All we have is an indictment, which may be thrown out by the court, claiming that an offence has been committed.
The Computer Fraud and Misuse Act is being used because the false identity was used to do something much more serious, and the legal argument is that it can form the basis of a prosecution because it constitutes a “tortious act”, but this has yet to be accepted by a judge.
Even if it went all the way through to successful prosecution it doesn’t mean that MySpace could throw recalcitrant users in gaol for signing up with false names. And in most cases, like that of Lori Drew, there would be another law under which to prosecute anyone who used their online identity for something dodgy.
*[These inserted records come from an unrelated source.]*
(** C7, amended. When the record of the hash of a content is in the
    cache and has not expired, [get_or_create_query_id] returns the hash
    with [False]; it adds one to the hit counter of that record and
    changes nothing else: the keys of the cache and their order, every
    other entry, the in-memory store and the settings stay as they
    were. *)
Theorem duplicate_call_only_counts_a_hit (w : World)
    (content : gmap string scalar) (now : Z) (e : entry) :
  let key := cache_key (generate_query_id content) in
  PyDict.lookup key (cache_of w) = Some e →
  now ≤ expires_at e →
  truthy (value e) = true →
  let after_call := (get_or_create_query_id now content w).2 in
  (get_or_create_query_id now content w).1 = (generate_query_id content, false)
  ∧ after_call
    = mkWorld
        (with_cache (PyDict.setitem key (hit e) (cache_of w)) (cache_service w))
        (deduplication_service w)
  ∧ PyDict.keys (cache_of after_call) = PyDict.keys (cache_of w)
  ∧ PyDict.lookup key (cache_of after_call)
    = Some (Entry (value e) (created_at e) (expires_at e) (hits e + 1))
  ∧ ∀ k, k ≠ key → PyDict.lookup k (cache_of after_call) = PyDict.lookup k (cache_of w).
Proof.
  intros key Hrecord Hlive Htruthy after_call. unfold cache_of in *.
  assert (Hcall : get_or_create_query_id now content w
    = ((generate_query_id content, false),
       mkWorld
         (with_cache (PyDict.setitem key (hit e) (cache_of w)) (cache_service w))
         (deduplication_service w))).
  { rewrite get_or_create_unfold. simpl. rewrite is_duplicate_unfold. simpl.
    fold key. rewrite (get_live now key _ e) by done. simpl. by rewrite Htruthy. }
  unfold after_call. rewrite Hcall. simpl. split; [done|]. split; [done|].
  split; [|split].
  - apply keys_setitem_present. by rewrite Hrecord.
  - apply lookup_setitem_eq.
  - intros k Hk. by apply lookup_setitem_ne.
Qed.

Lemma duplicate_call_only_counts_a_hit_witness :
  let seen := (get_or_create_query_id 0 content_lower initial_world).2 in
  (get_or_create_query_id 1 content_lower seen).1
  = (generate_query_id content_lower, false)
  ∧ PyDict.keys (cache_of (get_or_create_query_id 1 content_lower seen).2)
    = PyDict.keys (cache_of seen).
Proof.
  intros seen.
  pose proof (duplicate_call_only_counts_a_hit seen content_lower 1
    (Entry (seen_record 0 (generate_query_id content_lower)) 0 86400000000 0)) as H.
  destruct H as (Hres & _ & Hkeys & _).
  - vm_compute. reflexivity.
  - simpl. lia.
  - reflexivity.
  - split; [exact Hres | exact Hkeys].
Defined.

(** ** The similarity scan *)

Lemma truthy_get_live (now : Z) (query_id : string) (self : CacheService) :
  truthy (CacheService.get now (cache_key query_id) self).1
  = live_record now (cache self) query_id.
Proof.
  unfold live_record.
  destruct (PyDict.lookup (cache_key query_id) (cache self)) as [e|] eqn:H.
  - destruct (Z.ltb_spec (expires_at e) now).
    + by rewrite (get_expired _ _ _ e).
    + by rewrite (get_live _ _ _ e).
  - by rewrite get_missing.
Qed.

(** A [get] at [now] does not change which records are live at [now]. *)
Lemma live_record_get (now : Z) (key query_id : string) (self : CacheService) :
  live_record now (cache (CacheService.get now key self).2) query_id
  = live_record now (cache self) query_id.
Proof.
  unfold live_record.
  destruct (decide (key = cache_key query_id)) as [->|Hne];
    [|by rewrite get_frame].
  destruct (PyDict.lookup (cache_key query_id) (cache self)) as [e|] eqn:H.
  - destruct (Z.ltb_spec (expires_at e) now) as [Hlt|Hge].
    + rewrite (get_expired _ _ _ e) by done. simpl.
      by rewrite lookup_delitem_eq.
    + rewrite (get_live _ _ _ e) by done. simpl.
      rewrite lookup_setitem_eq. simpl.
      by rewrite (proj2 (Z.ltb_ge _ _) Hge).
  - rewrite get_missing by done. cbn [snd]. by rewrite H.
Qed.

Lemma scan_seen_result (now : Z) (threshold : Q) (query_ids similar : list string)
    (w : World) :
  (scan_seen now threshold query_ids similar w).1
  = similar ++ (if Qle_bool threshold 0
                then List.filter (live_record now (cache_of w)) query_ids
                else []).
Proof.
  unfold cache_of.
  revert similar w. induction query_ids as [|query_id rest IH]; intros similar w.
  - simpl. unfold mret, state_ret. simpl.
    destruct (Qle_bool threshold 0); by rewrite app_nil_r.
  - simpl. unfold on_cache. run_state.
    pose proof (truthy_get_live now query_id (cache_service w)) as Htruthy.
    pose proof (fun q => live_record_get now (cache_key query_id) q (cache_service w))
      as Hframe.
    destruct (CacheService.get now (cache_key query_id) (cache_service w))
      as [cached c']. simpl in *.
    assert (Hfilter : List.filter (live_record now (cache c')) rest
                      = List.filter (live_record now (cache (cache_service w))) rest).
    { apply List.filter_ext. intros q. apply Hframe. }
    rewrite <- Htruthy.
    destruct (truthy cached); destruct (Qle_bool threshold 0) eqn:Hth;
      rewrite IH; simpl; rewrite ?Hth, ?Hfilter; by rewrite <- ?app_assoc.
Qed.

(** The body of the loop is the placeholder [similarity = 0.0]:
    [find_similar_queries] does not read the reference text.  For a
    threshold above 0 it returns the empty list; for a threshold of 0
    or less it returns, in the order of [seen_hashes], the hashes whose
    record is in the cache and has not expired. *)
Lemma find_similar_queries_constant_similarity (w : World) (now : Z)
    (symptoms : string) (threshold : Q) :
  (find_similar_queries now symptoms threshold w).1
  = if Qle_bool threshold 0
    then List.filter (live_record now (cache_of w)) (PyDict.keys (seen_of w))
    else [].
Proof.
  unfold find_similar_queries. run_state.
  by rewrite scan_seen_result.
Qed.

(** C9. The code does not find the similar queries that its docstring
    and the claim promise.  After the content [{"symptoms": "fever"}]
    has been seen, its record being in the cache and not expired, the
    reference text ["fever"] has the similarity 1 with the text of that
    query, which is at least the threshold 0.9, and
    [find_similar_queries("fever", 0.9)] returns the empty list. *)
Theorem find_similar_queries_misses_equal_text :
  PyDict.keys (seen_of fever_world) = [generate_query_id fever_content]
  ∧ live_record 1 (cache_of fever_world) (generate_query_id fever_content) = true
  ∧ calculate_text_similarity "fever" "fever" = 1%Q
  ∧ Qle_bool (9 # 10) (calculate_text_similarity "fever" "fever") = true
  ∧ (find_similar_queries 1 "fever" (9 # 10) fever_world).1 = [].
Proof. vm_compute. repeat split. Qed.

(** ** The fingerprint *)

(** The standard test vectors of the hash function. *)
Example sha256_abc :
  Sha256.hexdigest (bytes_of "abc")
  = "ba7816bf8f01cfea414140de5dae2223b00361a396177a9cb410ff61f20015ad".
Proof. vm_compute. reflexivity. Qed.

Example sha256_empty :
  Sha256.hexdigest (bytes_of "")
  = "e3b0c44298fc1c149afbf4c8996fb92427ae41e4649b934ca495991b7852b855".
Proof. vm_compute. reflexivity. Qed.

Example sha256_two_blocks :
  Sha256.hexdigest (repeat 97 56)
  = "b35439a4ac6f0948b6d6f9e3c6af0f5f590ce20f1bde7090ef7970686ec6738a".
Proof. vm_compute. reflexivity. Qed.

(** Escapes, a negative number and [str] of a [bool], as [json.dumps]
    and [hashlib] give them. *)
Example generate_query_id_escapes :
  generate_query_id
    {[ "symptoms" := SBool true; "age" := SInt (-5); "language" := SNone;
       "gender" :=
         SStr (String "M" (String (PyStr.chr 10) (String PyStr.dquote
                (String PyStr.backslash (String (PyStr.chr 127)
                   (String (PyStr.chr 233) (String (PyStr.chr 1) EmptyString))))))) ]}
  = "0bfe38cd7cb616af4309019cfa099555e4c5353cc917cba0f3b2090c63302131".
Proof. vm_compute. reflexivity. Qed.

Example calculate_text_similarity_example :
  calculate_text_similarity "Fever and Chills" "fever  chills" = (2 # 3)%Q.
Proof. vm_compute. reflexivity. Qed.

(** The hashes of the three example contents, as [hashlib] gives them. *)
Example generate_query_id_upper :
  generate_query_id content_upper
  = "5ffeb5f8f7ec9eb4961269246d401067c1b9354c977a04b0509231d8049f2f8a".
Proof. vm_compute. reflexivity. Qed.

Example generate_query_id_lower :
  generate_query_id content_lower
  = "b507de313d48e4f5b2e08cef2dc7a1cc2abc074d97fb4c89b6a583d836f9842f".
Proof. vm_compute. reflexivity. Qed.

Example generate_query_id_empty :
  generate_query_id ∅
  = "1d65425d08f378f1c113d3aecb21e3b5aebad9f79d2030f63cde6db601e34065".
Proof. vm_compute. reflexivity. Qed.

(** C2, as stated, fails on the code: the two contents of the example
    agree once every string field is lower-cased, and their hashes
    differ, because [generate_query_id] lower-cases [symptoms] only. *)
Lemma language_case_changes_query_id :
  PyStr.lower "Fever, Headache" = "fever, headache"
  ∧ PyStr.lower "English" = "english"
  ∧ generate_query_id content_upper ≠ generate_query_id content_lower.
Proof. vm_compute. repeat split. discriminate. Qed.

(** *** Lower-casing and trimming *)

Section Normalization.
Implicit Types (c : ascii) (s : string).

Lemma isspace_lower_char c : PyStr.isspace (PyStr.lower_char c) = PyStr.isspace c.
Proof. by destruct c as [[] [] [] [] [] [] [] []]. Qed.

Lemma lower_char_idem c :
  PyStr.lower_char (PyStr.lower_char c) = PyStr.lower_char c.
Proof. by destruct c as [[] [] [] [] [] [] [] []]. Qed.

Lemma lower_idem s : PyStr.lower (PyStr.lower s) = PyStr.lower s.
Proof. induction s as [|c s IH]; simpl; [done|]. by rewrite lower_char_idem, IH. Qed.

Lemma is_empty_lower s : PyStr.is_empty (PyStr.lower s) = PyStr.is_empty s.
Proof. by destruct s. Qed.

Lemma lower_lstrip s : PyStr.lower (PyStr.lstrip s) = PyStr.lstrip (PyStr.lower s).
Proof.
  induction s as [|c s IH]; simpl; [done|].
  rewrite isspace_lower_char. by destruct (PyStr.isspace c).
Qed.

Lemma lower_rstrip s : PyStr.lower (PyStr.rstrip s) = PyStr.rstrip (PyStr.lower s).
Proof.
  induction s as [|c s IH]; simpl; [done|].
  rewrite isspace_lower_char, <- IH, is_empty_lower.
  by destruct (PyStr.isspace c && PyStr.is_empty (PyStr.rstrip s)).
Qed.

Lemma lower_strip s : PyStr.lower (PyStr.strip s) = PyStr.strip (PyStr.lower s).
Proof. unfold PyStr.strip. by rewrite lower_rstrip, lower_lstrip. Qed.

Lemma lstrip_head s :
  PyStr.lstrip s = EmptyString
  ∨ ∃ c s', PyStr.lstrip s = String c s' ∧ PyStr.isspace c = false.
Proof.
  induction s as [|c s IH]; simpl; [by left|].
  destruct (PyStr.isspace c) eqn:Hc; [done|]. right. by exists c, s.
Qed.

Lemma rstrip_idem s : PyStr.rstrip (PyStr.rstrip s) = PyStr.rstrip s.
Proof.
  induction s as [|c s IH]; simpl; [done|].
  destruct (PyStr.isspace c && PyStr.is_empty (PyStr.rstrip s)) eqn:Hc; [done|].
  simpl. by rewrite IH, Hc.
Qed.

Lemma strip_idem s : PyStr.strip (PyStr.strip s) = PyStr.strip s.
Proof.
  unfold PyStr.strip.
  destruct (lstrip_head s) as [->|(c & s' & -> & Hc)]; [done|].
  simpl. rewrite Hc. simpl. rewrite Hc. simpl. rewrite Hc. simpl.
  by rewrite rstrip_idem.
Qed.
End Normalization.

(** The fingerprint is a function of the four normalized fields. *)
Lemma generate_query_id_ext (c1 c2 : gmap string scalar) :
  PyStr.strip (PyStr.lower (py_str (content_get c1 "symptoms" (SStr ""))))
  = PyStr.strip (PyStr.lower (py_str (content_get c2 "symptoms" (SStr "")))) →
  content_get c1 "age" SNone = content_get c2 "age" SNone →
  content_get c1 "gender" SNone = content_get c2 "gender" SNone →
  content_get c1 "language" (SStr "english")
  = content_get c2 "language" (SStr "english") →
  generate_query_id c1 = generate_query_id c2.
Proof.
  intros Hsymptoms Hage Hgender Hlanguage.
  unfold generate_query_id, normalized.
  by rewrite Hsymptoms, Hage, Hgender, Hlanguage.
Qed.

(** Writing a field changes what [get] reads for that field only. *)
Lemma content_get_insert (c : gmap string scalar) (k k' : string) (v d : scalar) :
  content_get (<[k := v]> c) k' d
  = if decide (k = k') then v else content_get c k' d.
Proof.
  unfold content_get. rewrite lookup_insert. by destruct (decide (k = k')).
Qed.

Lemma content_get_missing (c : gmap string scalar) (k : string) (d : scalar) :
  c !! k = None → content_get c k d = d.
Proof. unfold content_get. by intros ->. Qed.

(** C2, amended. Two contents get the same hash whenever they agree on
    the four normalized fields: [symptoms] rendered by [str],
    lower-cased and trimmed, with the empty text when missing; [age]
    and [gender] as given, [None] when missing; [language] as given,
    in its own case and untrimmed, ["english"] when missing.  The order
    of the keys and any other key play no part.  So the hash does not
    depend on the case of [symptoms] nor on the white space around it,
    and a missing field hashes like the field holding its default. *)
Theorem generate_query_id_normalized :
  (∀ c1 c2 : gmap string scalar,
     PyStr.strip (PyStr.lower (py_str (content_get c1 "symptoms" (SStr ""))))
     = PyStr.strip (PyStr.lower (py_str (content_get c2 "symptoms" (SStr "")))) →
     content_get c1 "age" SNone = content_get c2 "age" SNone →
     content_get c1 "gender" SNone = content_get c2 "gender" SNone →
     content_get c1 "language" (SStr "english")
     = content_get c2 "language" (SStr "english") →
     generate_query_id c1 = generate_query_id c2)
  ∧ (∀ (c : gmap string scalar) s,
       generate_query_id (<["symptoms" := SStr (PyStr.lower s)]> c)
       = generate_query_id (<["symptoms" := SStr s]> c))
  ∧ (∀ (c : gmap string scalar) s,
       generate_query_id (<["symptoms" := SStr (PyStr.strip s)]> c)
       = generate_query_id (<["symptoms" := SStr s]> c))
  ∧ (∀ c : gmap string scalar, c !! "symptoms" = None →
       generate_query_id (<["symptoms" := SStr ""]> c) = generate_query_id c)
  ∧ (∀ c : gmap string scalar, c !! "age" = None →
       generate_query_id (<["age" := SNone]> c) = generate_query_id c)
  ∧ (∀ c : gmap string scalar, c !! "gender" = None →
       generate_query_id (<["gender" := SNone]> c) = generate_query_id c)
  ∧ (∀ c : gmap string scalar, c !! "language" = None →
       generate_query_id (<["language" := SStr "english"]> c) = generate_query_id c).
Proof.
  split; [exact generate_query_id_ext|].
  repeat split; intros c; intros;
    apply generate_query_id_ext; rewrite !content_get_insert; simpl;
    rewrite ?content_get_missing by done; try done.
  - by rewrite lower_idem.
  - by rewrite lower_strip, strip_idem.
Qed.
And yet it is a worrying development, because it creates a degree of uncertainty and may, because of that, have a chilling effect on what we do online.
I’ve created new profiles and identities with wild abandon, secure in the knowledge that if Facebook or Bebo or whoever didn’t like what I was doing the most they could do was close my account and perhaps try to stop me opening a new one.
But just as new laws on anti-social behaviour in the UK have created uncertainty about what is acceptable, with tales of people being fined for dropping two crisps that would be eaten by a bird within minutes promoting an atmosphere of careful restraint, any sense that online activity could get someone into serious trouble may limit playfulness and creativity.
In Nineteen Eighty-Four Winston Smith is afraid of the telescreen not because he is being watched constantly but because he might be being watched at any particular moment.
As a result he controls himself far more carefully than the Party could ever manage.
We need to be careful that the US legal system, desperate to prosecute someone over the tragic death of a young girl, does not end up establishing a precedent that leads us all to censor ourselves online, just in case.
Bill Thompson is an independent journalist and regular commentator on the BBC World Service programme Digital Planet.